UUID versions 3 and 5 are derived from hashes (MD5 and SHA1 respectively).

GUID and UUID are different.

The RFC defining them says they're the same and has since the earliest draft I can find, also from 2002. You should offer more explanation when you take a stance contrary to what is well documented.

A hash is not globally unique. I'm not sure what more explanation is needed.

Check my other comment as to how GUIDs are created in many ioquake3 forks. They MD5 hashed a randomly generated file.

Theoretically speaking, UUIDs have a semantic guarantee that each generated identifier is unique across all systems, times, and contexts, whereas cryptographic hashes are deterministic functions (i.e. they produce the same output for the same input), there is no inherent randomness or timestamping, unless you deliberately inject it such as the way ioquake3 forks did with GUID.

UUIDv4's output size is 122 bits usable, so 1 in 2^122 chance of collision, whereas SHA-512 and BLAKE2b has 512 bits, which has a 2^256 collision resistance, bound by the birthday problem.

In any case, SHA-256, SHA-512, BLAKE2b (cryptographic hashes) are unique in practice, meaning they are extremely unlikely to collide, more so than UUIDv4, despite UUIDv4 being non-deterministic, while cryptographic hashes are deterministic.

Of course, you should still know when to use cryptographic hashes vs. UUIDs. UUIDs are good for database primary keys, identifying users globally, tracking events, and the rest, such as verifying file content, deduplicating data by content, and tamper detection is the job of a cryptographic hash.

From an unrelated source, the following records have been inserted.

(** A text that ends with a closing bracket and starts a string which opens
    with a new text without closing bracket: the new text opens it. *)
Lemma prefix_before_close u : forall new x,
  occurs "]" new = false ->
  String.prefix (u ++ "]") (new ++ x) = true ->
  String.prefix new u = true.
Proof.
  induction u as [|a u IH]; intros new x Hn H.
  - destruct new as [|n new]; [reflexivity|].
    simpl append in H. rewrite prefix_cons in H.
    destruct (ascii_dec "]" n) as [<-|]; [|discriminate].
    rewrite occurs_cons, Ascii.eqb_refl in Hn. discriminate.
  - destruct new as [|n new]; [reflexivity|].
    rewrite occurs_cons in Hn. apply orb_false_elim in Hn. destruct Hn as [_ Hn].
    simpl append in H. rewrite prefix_cons in H.
    destruct (ascii_dec a n) as [<-|]; [|discriminate].
    rewrite prefix_cons. destruct (ascii_dec a a); [|contradiction].
    now apply (IH new x).
Qed.

(** The replacement completes no placeholder: if the rest of a placeholder
    opens the result, it opened the string. *)
Lemma replace_keeps_tail new :
  occurs "]" new = false -> contains new "plugins" = false ->
  forall s w u, "plugins" = w ++ u ->
    String.prefix (u ++ "]") (str_replace_from 0 token new s) = true ->
    String.prefix (u ++ "]") s = true.
Proof.
  intros Hn Hsub. induction s as [|c s IH]; intros w u Hw H.
  - destruct u; discriminate.
  - rewrite replace_token_cons in H.
    destruct (String.prefix token (String c s)) eqn:Hp.
    + exfalso. apply prefix_before_close in H; [|exact Hn].
      assert (contains new "plugins" = true).
      { rewrite Hw. apply contains_app_r. now apply contains_prefix. }
      congruence.
    + destruct u as [|a u].
      * simpl append in *. rewrite prefix_cons in *.
        destruct (ascii_dec "]" c); [apply prefix_nil | discriminate].
      * simpl append in *. rewrite prefix_cons in *.
        destruct (ascii_dec a c); [|discriminate].
        apply (IH (w ++ String a "") u); [|exact H].
        rewrite Hw, append_assoc. reflexivity.
Qed.

(** After the replacement by a text without bracket that is no part of
    [plugins], no placeholder is left. *)
Lemma replace_leaves_no_token new :
  occurs "[" new = false -> occurs "]" new = false ->
  contains new "plugins" = false ->
  forall s skip, contains token (str_replace_from skip token new s) = false.
Proof.
  intros Ho Hc Hsub. induction s as [|c s IH]; intros skip.
  - destruct skip; reflexivity.
  - destruct skip as [|k]; [|apply IH].
    rewrite replace_token_cons.
    destruct (String.prefix token (String c s)) eqn:Hp.
    + rewrite contains_token_skip by exact Ho. apply IH.
    + rewrite contains_cons, IH, orb_false_r.
      destruct (String.prefix token (String c (str_replace_from 0 token new s)))
        eqn:Hq; [|reflexivity].
      exfalso. unfold token in Hq, Hp. rewrite prefix_cons in Hq, Hp.
      destruct (ascii_dec "[" c); [|discriminate].
      apply (@replace_keeps_tail new Hc Hsub s "" "plugins" eq_refl) in Hq.
      change ("plugins" ++ "]") with "plugins]" in Hq. congruence.
Qed.

End StringFacts.

(** ** The capability set and the description of [plugin_loader] *)

Module RegistryProperties.
Import PyDict KeyFacts StringFacts FunctionHandler.
Open Scope string_scope.

Lemma list_mem_In x l : list_mem x l = true <-> In x l.
Proof.
  unfold list_mem. rewrite existsb_exists. split.
  - intros [y [Hy E]]. apply String.eqb_eq in E. now subst.
  - intros H. exists x. split; [exact H | apply String.eqb_refl].
Qed.

Lemma list_mem_app x l l' : list_mem x (l ++ l') = list_mem x l || list_mem x l'.
Proof. apply existsb_app. Qed.

Lemma list_mem_count x l :
  count_occ string_dec l x = if list_mem x l then Nat.max 1 (count_occ string_dec l x) else 0%nat.
Proof.
  destruct (list_mem x l) eqn:E.
  - apply list_mem_In in E. apply (count_occ_In string_dec) in E. lia.
  - apply count_occ_not_In. intros H. apply list_mem_In in H. congruence.
Qed.

Lemma force_plugin_step plugin l lg :
  force_plugin plugin (l, lg) =
  (l ++ (if list_mem plugin l then [] else [plugin]),
   lg ++ (if list_mem plugin l then [] else [(INFO, ForcedPlugin plugin)]))%list.
Proof.
  unfold force_plugin. destruct (list_mem plugin l); simpl;
    [now rewrite !app_nil_r | reflexivity].
Qed.

Lemma forced_config_functions_eq config_functions :
  forced_config_functions config_functions =
  (config_functions
     ++ filter (fun f => negb (list_mem f config_functions)) forced_plugins,
   map (fun f => (INFO, ForcedPlugin f))
     (filter (fun f => negb (list_mem f config_functions)) forced_plugins))%list.
Proof.
  unfold forced_config_functions, forced_plugins.
  rewrite !force_plugin_step, !list_mem_app. simpl filter.
  destruct (list_mem "send_email" config_functions),
           (list_mem "save_weather_to_db" config_functions),
           (list_mem "onvif_camera_control" config_functions),
           (list_mem "vision_camera_analysis" config_functions);
    simpl; rewrite <- ?app_assoc, ?app_nil_r; reflexivity.
Qed.

(** C9 (as amended). The list that is registered is the configured list
    followed by the forced names that it lacks, in the fixed order; a forced
    name occurs in it as often as it was configured, and once if it was not
    configured: exactly once whenever it was configured at most once.  Each
    forced addition is logged. *)
Theorem forced_inclusion config_functions :
  let missing :=
    filter (fun f => negb (list_mem f config_functions)) forced_plugins in
  let assembled := fst (forced_config_functions config_functions) in
  assembled = (config_functions ++ missing)%list /\
  snd (forced_config_functions config_functions)
    = map (fun f => (INFO, ForcedPlugin f)) missing /\
  (forall f, In f forced_plugins ->
     In f assembled /\
     count_occ string_dec assembled f
       = Nat.max 1 (count_occ string_dec config_functions f)) /\
  (forall f, ~ In f forced_plugins ->
     count_occ string_dec assembled f = count_occ string_dec config_functions f).
Proof.
  intros missing assembled. unfold assembled.
  rewrite forced_config_functions_eq. fold missing. simpl fst. simpl snd.
  split; [reflexivity | split; [reflexivity | split]].
  - intros f Hf.
    assert (Hcount : count_occ string_dec (config_functions ++ missing) f
                     = Nat.max 1 (count_occ string_dec config_functions f)).
    { rewrite count_occ_app, (list_mem_count f config_functions).
      unfold missing, forced_plugins. simpl filter.
      destruct Hf as [<-|[<-|[<-|[<-|[]]]]];
        destruct (list_mem "send_email" config_functions),
                 (list_mem "save_weather_to_db" config_functions),
                 (list_mem "onvif_camera_control" config_functions),
                 (list_mem "vision_camera_analysis" config_functions);
        cbv beta iota delta [negb];
        repeat first
          [ rewrite count_occ_cons_eq by reflexivity
          | rewrite count_occ_cons_neq by discriminate
          | rewrite count_occ_nil ];
        lia. }
    split; [|exact Hcount].
    apply (count_occ_In string_dec). lia.
  - intros f Hf. rewrite count_occ_app.
    assert (E : count_occ string_dec missing f = 0%nat).
    { apply count_occ_not_In. intros H. apply filter_In in H. tauto. }
    lia.
Qed.

(** C9, as stated, fails for a configured list that names a forced
    capability twice: the name stays twice in the registered list. *)
Lemma forced_inclusion_counterexample :
  fst (forced_config_functions ["send_email"; "get_weather"; "send_email"])
    = ["send_email"; "get_weather"; "send_email"; "save_weather_to_db";
       "onvif_camera_control"; "vision_camera_analysis"] /\
  count_occ string_dec
    (fst (forced_config_functions ["send_email"; "get_weather"; "send_email"]))
    "send_email" = 2%nat.
Proof. split; vm_compute; reflexivity. Qed.

(** *** The placeholder *)

Lemma replace_in_plugin_loader_at func_names before d params after :
  (forall x, In x before -> desc_name x <> "plugin_loader") ->
  replace_in_plugin_loader func_names
    (before ++ mkDesc "plugin_loader" d params :: after) =
  (before ++ mkDesc "plugin_loader" (str_replace d token func_names) params
          :: after)%list.
Proof.
  induction before as [|x before IH]; intros H; simpl.
  - reflexivity.
  - destruct (String.eqb_spec (desc_name x) "plugin_loader") as [E|_].
    + exfalso. apply (H x); [now left | exact E].
    + f_equal. apply IH. intros y Hy. apply H. now right.
Qed.

Lemma finish_init_at before d params after :
  (forall x, In x before -> desc_name x <> "plugin_loader") ->
  finish_init (before ++ mkDesc "plugin_loader" d params :: after) =
  (before
     ++ mkDesc "plugin_loader"
          (str_replace d token
             (join ","
                (filter not_plugin_loader
                   (current_support_functions
                      (before ++ mkDesc "plugin_loader" d params :: after)))))
          params
     :: after)%list.
Proof.
  intros H. unfold finish_init, modify_plugin_loader_des.
  assert (E : list_mem "plugin_loader"
                (current_support_functions
                   (before ++ mkDesc "plugin_loader" d params :: after)) = true).
  { apply list_mem_In. unfold current_support_functions.
    rewrite map_app, in_app_iff. right. now left. }
  rewrite E. simpl negb. cbv iota.
  now apply replace_in_plugin_loader_at.
Qed.

Lemma others_at before d params after :
  (forall x, In x before -> desc_name x <> "plugin_loader") ->
  filter not_plugin_loader
    (current_support_functions
       (before ++ mkDesc "plugin_loader" d params :: after)) =
  (map desc_name before ++ filter not_plugin_loader (map desc_name after))%list.
Proof.
  intros H. unfold current_support_functions.
  rewrite map_app, filter_app. simpl. f_equal.
  induction before as [|x before IH]; simpl; [reflexivity|].
  unfold not_plugin_loader at 1.
  destruct (String.eqb_spec (desc_name x) "plugin_loader") as [E|_].
  - exfalso. apply (H x); [now left | exact E].
  - simpl. f_equal. apply IH. intros y Hy. apply H. now right.
Qed.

But to get to the chase: GUIDs (Globally Unique Identifiers) are also known as UUIDs (Universally Unique Identifiers), so they are the same!

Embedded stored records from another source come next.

(** The running sum of [Reporter.total] over well-scored results. *)
Lemma running_total (ms : list Z) (cs : list CriteriaScore) :
  Forall2 well_scored ms cs ->
  forall (q : Q) (z : Z), q == inject_Z z ->
    exists q' z',
      fold_left (fun sum c => add sum (score c)) cs (Num q) = Num q'
      /\ q' == inject_Z z'
      /\ (z <= z' <= z + fold_right Z.add 0 ms)%Z.
Proof.
  induction 1 as [|m c ms cs Hc _ IH]; intros q z Hq; simpl.
  - exists q, z. split; [reflexivity|]. split; [exact Hq|lia].
  - destruct Hc as (_ & (s & Hs & Hrange) & _). rewrite Hs. simpl.
    destruct (IH (q + inject_Z s) (z + s)%Z) as (q' & z' & Hfold & Hq' & Hz').
    { rewrite inject_Z_plus, Hq. reflexivity. }
    exists q', z'. split; [exact Hfold|]. split; [exact Hq'|lia].
Qed.

(** For a document whose paths mapping is absent or inhabited the total is
    an integer between 0 and 100. *)
Lemma totalScore_within (document : Document.t) :
  paths_absent_or_inhabited document ->
  totalScore (Reporter.scoreSpec document) = Reporter.total (Reporter.evaluate document)
  /\ within 0 100 (totalScore (Reporter.scoreSpec document))
  /\ integral (totalScore (Reporter.scoreSpec document)).
Proof.
  intro H. split; [reflexivity|]. simpl totalScore. unfold Reporter.total.
  destruct (running_total _ _ (evaluate_well_scored document H) 0 0%Z)
    as (q & z & Hfold & Hq & Hz); [reflexivity|].
  change (of_nat 0) with (Num 0). rewrite Hfold. simpl in Hz. simpl.
  split.
  - rewrite Hq. split.
    + change 0 with (inject_Z 0). rewrite <- Zle_Qle. lia.
    + change 100 with (inject_Z 100). rewrite <- Zle_Qle. lia.
  - exists z. exact Hq.
Qed.

End Results.

(** ** Documents without paths *)

Module NoPaths.

Import JS Spec JSFacts Evaluators Results.

(** When the paths mapping is absent the three path-based evaluators return
    at once: score 0, percentage 0, the single finding. *)
Lemma absent_paths_short_circuit (document : Document.t) :
  Document.paths document = None ->
  Forall (fun c => score c = of_Z 0 /\ percentage c = of_Z 0
                   /\ feedback c = ["No paths defined"])
    [ scorePathsAndOperations document;
      scoreResponseCodes document;
      scoreExamples document ].
Proof.
  intro H. unfold scorePathsAndOperations, scoreResponseCodes, scoreExamples.
  rewrite H. repeat constructor.
Qed.

Example no_paths_short_circuit :
  map feedback
    [ scorePathsAndOperations Samples.no_paths;
      scoreResponseCodes Samples.no_paths;
      scoreExamples Samples.no_paths ]
  = [["No paths defined"]; ["No paths defined"]; ["No paths defined"]]
  /\ totalScore (Reporter.scoreSpec Samples.no_paths) = of_Z 0.
Proof.
  pose proof (absent_paths_short_circuit Samples.no_paths eq_refl) as H.
  repeat match goal with
         | H : Forall _ (_ :: _) |- _ => inversion H; clear H; subst
         end.
  repeat match goal with
         | H : _ /\ _ |- _ => destruct H
         end.
  split; [simpl; congruence|vm_compute; reflexivity].
Qed.

(** With an empty paths mapping the evaluator runs past its guard and
    divides [wellNamedPaths = 0] by [pathCount = 0]. *)
Lemma empty_paths_score (document : Document.t) :
  Document.paths document = Some [] ->
  score (scorePathsAndOperations document) = NaN.
Proof.
  intro H. unfold scorePathsAndOperations. rewrite H. reflexivity.
Qed.

(** C1 (defect in the code).  When the paths mapping is present but empty the
    guard [!document.paths] does not fire: Paths & Operations divides zero by
    zero and returns the score NaN, and none of the three evaluators reports
    the finding "No paths defined". *)
Theorem empty_paths_not_short_circuited (document : Document.t) :
  Document.paths document = Some [] ->
  score (scorePathsAndOperations document) = NaN
  /\ percentage (scorePathsAndOperations document) = NaN
  /\ feedback (scorePathsAndOperations document)
     = [ "0/0 paths follow RESTful naming conventions";
         "No overlapping or redundant paths detected" ]
  /\ score (scoreResponseCodes document) = of_Z 0
  /\ feedback (scoreResponseCodes document) = []
  /\ score (scoreExamples document) = of_Z 0
  /\ feedback (scoreExamples document) = []
  /\ ~ In "No paths defined"
         (feedback (scorePathsAndOperations document)
          ++ feedback (scoreResponseCodes document)
          ++ feedback (scoreExamples document)).
Proof.
  intro H. split; [now apply empty_paths_score|].
  unfold scorePathsAndOperations, scoreResponseCodes, scoreExamples.
  rewrite H. repeat split.
  simpl. intros [E|[E|[]]]; discriminate E.
Qed.

Lemma empty_paths_not_short_circuited_witness :
  Document.paths Samples.empty_paths = Some []
  /\ score (scorePathsAndOperations Samples.empty_paths) = NaN
  /\ feedback (scoreResponseCodes Samples.empty_paths) = []
  /\ feedback (scoreExamples Samples.empty_paths) = [].
Proof.
  split; [reflexivity|].
  destruct (empty_paths_not_short_circuited Samples.empty_paths eq_refl)
    as (Hscore & _ & _ & _ & Hcodes & _ & Hexamples & _).
  split; [exact Hscore|]. split; [exact Hcodes | exact Hexamples].
Defined.

Lemma add_NaN_r (x : number) : add x NaN = NaN.
Proof. destruct x; reflexivity. Qed.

I hope this answers OP's (kbolino) question. He was right, GUIDs are the same as UUIDs. Parent confused GUIDs with cryptographic hashes, most likely.

---

FWIW, collision resistance (i.e. birthday bound) is not improved by post-quantum algorithms. It remains inherently limited by 2^{n/2}, no matter what, as long as they use hashing.

---

TL;DR: GUIDs (Globally Unique Identifiers) are also known as UUIDs (Universally Unique Identifiers), so they are the same, i.e. GUIDs and UUIDs are NOT different!

How so? I thought they are the same, at least almost.

Tremulous (ioquake3 fork) had GUIDs from qkeys.

https://icculus.org/pipermail/quake3/2006-April/000951.html

You can see how qkeys are generated, and essentially a GUID is:

  Cvar_Get("cl_guid", Com_MD5File(QKEY_FILE, 0), CVAR_USERINFO | CVAR_ROM);

So, in this case, GUID is the MD5 hash of the generated qkey file. See "CL_GenerateQKey" for details.

> On startup, the client engine looks for a file called qkey. If it does not exist, 2KiB worth of random binary data is inserted into the qkey file. A MD5 digest is then made of the qkey file and it is inserted into the cl_guid cvar.

UUIDs have RFCs, GUIDs apparently do not, but AFAIK UUIDs are also named GUIDs, so...

Bitkeeper maybe somewhat of a precedent (2000)?